— Да, носили, — подтвердил Валицкий, — и я тоже. И Борута. Восторгаться, собственно, нечем. В таких делах не должно быть ни особого пафоса, ни излишней горечи.

— Я, — шепнул Рашеньский, — вот уже несколько дней переполнен пафосом, будто бы наелся вдоволь меду. В Тоцком вручали медальончики с польским гербом, и люди плакали…

— Может, и правильно, что плакали.

— В Бузулуке женщины декламировали свои стихи, посвященные генералу: «Ты всегда с нами». Все были растроганы до слез, даже Андерс прослезился.

— А что в этом удивительного?

— А я и не удивляюсь, полковник. Только мне все время хочется докопаться до подоплеки этого пафоса.

— А докапываться не надо.

— Те двое новобранцев, которых расстреляли в Бузулуке за кражу консервов со склада, тоже умирали патетически. А вокруг Россия: снег, голод, эшелоны с ранеными, очереди за хлебом в Куйбышеве. И слышишь: «Следующего удара не выдержат», «Надо перебираться поближе к югу, к границе». Прочитали два моих репортажа из России и теперь смотрят на меня как на врага.

Валицкий молчал.

— Смотрят, — продолжал Рашеньский, — как на видена [20], пилсудчика или коммуниста. А ведь происходят действительно великие дела, только пафос величия бывает, по-видимому, иным… Что на самом деле думает Сикорский? Ты же его знаешь, полковник.

— Знал, — сказал Валицкий. — А ты, — добавил, — не чуди, пиши спокойнее, что будет — то будет, а армия все-таки есть.

— «Мы вступили в эпоху свершившихся фактов, от которых зависит наше будущее» — так сказал Сикорский, выступая в офицерском клубе.

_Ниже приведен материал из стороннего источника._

(* ===== verification/CACeremonySpec.v ===== *)
(** * Every CA key operation has its quorum

    The abstract ceremony ([astep]): it is opened by one actor, approved by
    others, and used at most once, when its quorum is met.  The handlers of
    [CAHierarchy] and the tables of [KeyCeremony] refine it
    ([served_refines_ceremonies]); with the log as evidence this gives
    [ca_keys_need_quorum].  [rebuild_reopens_ceremony] and
    [late_approval_blocks_catchup] are the limits: the use of a ceremony is not an
    event, so a rebuild forgets it, and an approval that reaches the log after
    the use is rejected by the projection for good. *)

From S2P Require Import Prelude Json Tenancy Events Projections KeyCeremony NameLane CACert CAHierarchy.
Open Scope string_scope.
Open Scope list_scope.
Open Scope Z_scope.

Module CACeremonySpec.
Import SE Tenancy Events KeyCeremony NameLane CACert CAHierarchy.

(** ** The abstract ceremony *)

Record Ceremony := mkCeremony {
  c_tenant : string;
  c_purpose : string;
  c_threshold : Z;
  c_opener : string;
  c_approvers : gset string;
  c_used : bool
}.

Inductive label :=
| LSkip
| LStart (id tenant purpose opener : string) (threshold : Z)
| LApprove (tenant id custodian : string)
| LUse (tenant id purpose : string).

Definition approve_by (cu : string) (c : Ceremony) : Ceremony :=
  mkCeremony (c_tenant c) (c_purpose c) (c_threshold c) (c_opener c) ({[cu]} ∪ c_approvers c) (c_used c).

Definition use (c : Ceremony) : Ceremony :=
  mkCeremony (c_tenant c) (c_purpose c) (c_threshold c) (c_opener c) (c_approvers c) true.

Inductive astep : gmap string Ceremony -> label -> gmap string Ceremony -> Prop :=
| a_skip A : astep A LSkip A
| a_start A id t p o n :
    A !! id = None -> 1 <= n ->
    astep A (LStart id t p o n) (<[id := mkCeremony t p n o ∅ false]> A)
| a_approve A id c cu :
    A !! id = Some c -> c_used c = false -> cu <> "" -> cu <> c_opener c ->
    astep A (LApprove (c_tenant c) id cu) (<[id := approve_by cu c]> A)
| a_use A id c :
    A !! id = Some c -> c_used c = false -> c_threshold c <= Z.of_nat (size (c_approvers c)) ->
    astep A (LUse (c_tenant c) id (c_purpose c)) (<[id := use c]> A).

Definition same_ceremonies (db db' : CADB) : Prop :=
  db_ceremonies db' = db_ceremonies db /\ db_approvals db' = db_approvals db.

(** The ceremonies a database holds. *)
Definition ceremony_of (db : CADB) (id : string) (row : CeremonyRow) : Ceremony :=
  mkCeremony (cr_TenantID row) (cr_Purpose row) (cr_Threshold row) (cr_Opener row)
    (list_to_set (custodians (cr_TenantID row) id db)) (negb (String.eqb (cr_Status row) "pending")).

— Он прав, — заметил Валицкий.

* * *

Радван, хотя прошло уже несколько дней, никак не мог избавиться от ощущения чуждости и одновременно необычности окружающего его мира; все было необычным: и встреча Верховного, и его инспекционные поездки в Бузулук, Тоцкое, Татищеве. Эти лагеря ничем не напоминали ни Коеткидана, ни Шотландии. Не было ни тени лицемерия или театральности, как считал он, в том волнении, которого не скрывали встречавшие Сикорского рядовые и офицеры. В то же время он, Радван, в английском мундире с надписью «Поланд» на рукаве, вызывал, как ему казалось, подозрение и даже неприязнь. Как будто бы сам факт, что он не пережил всего, не знал, автоматически исключал его из среды местного офицерского состава. Ему задавали вопросы, на которые он не очень-то мог ответить; для них он был экзотической личностью, и все вокруг тоже казалось ему экзотическим. Поэтому Радван очень обрадовался, когда, войдя в офицерский клуб в Татищеве, увидел капитана Вихерского. Клуб помещался в большой темноватой избе, наполненной шумом голосов и резким табачным дымом. Он заметил любопытные взгляды: на него смотрели как на прибывшего из Лондона, близкого к Верховному человека. Дорогу ему преградил коренастый подвижный мужчина в очках. На погонах — две звездочки, вырезанные неумелой рукой из консервной банки.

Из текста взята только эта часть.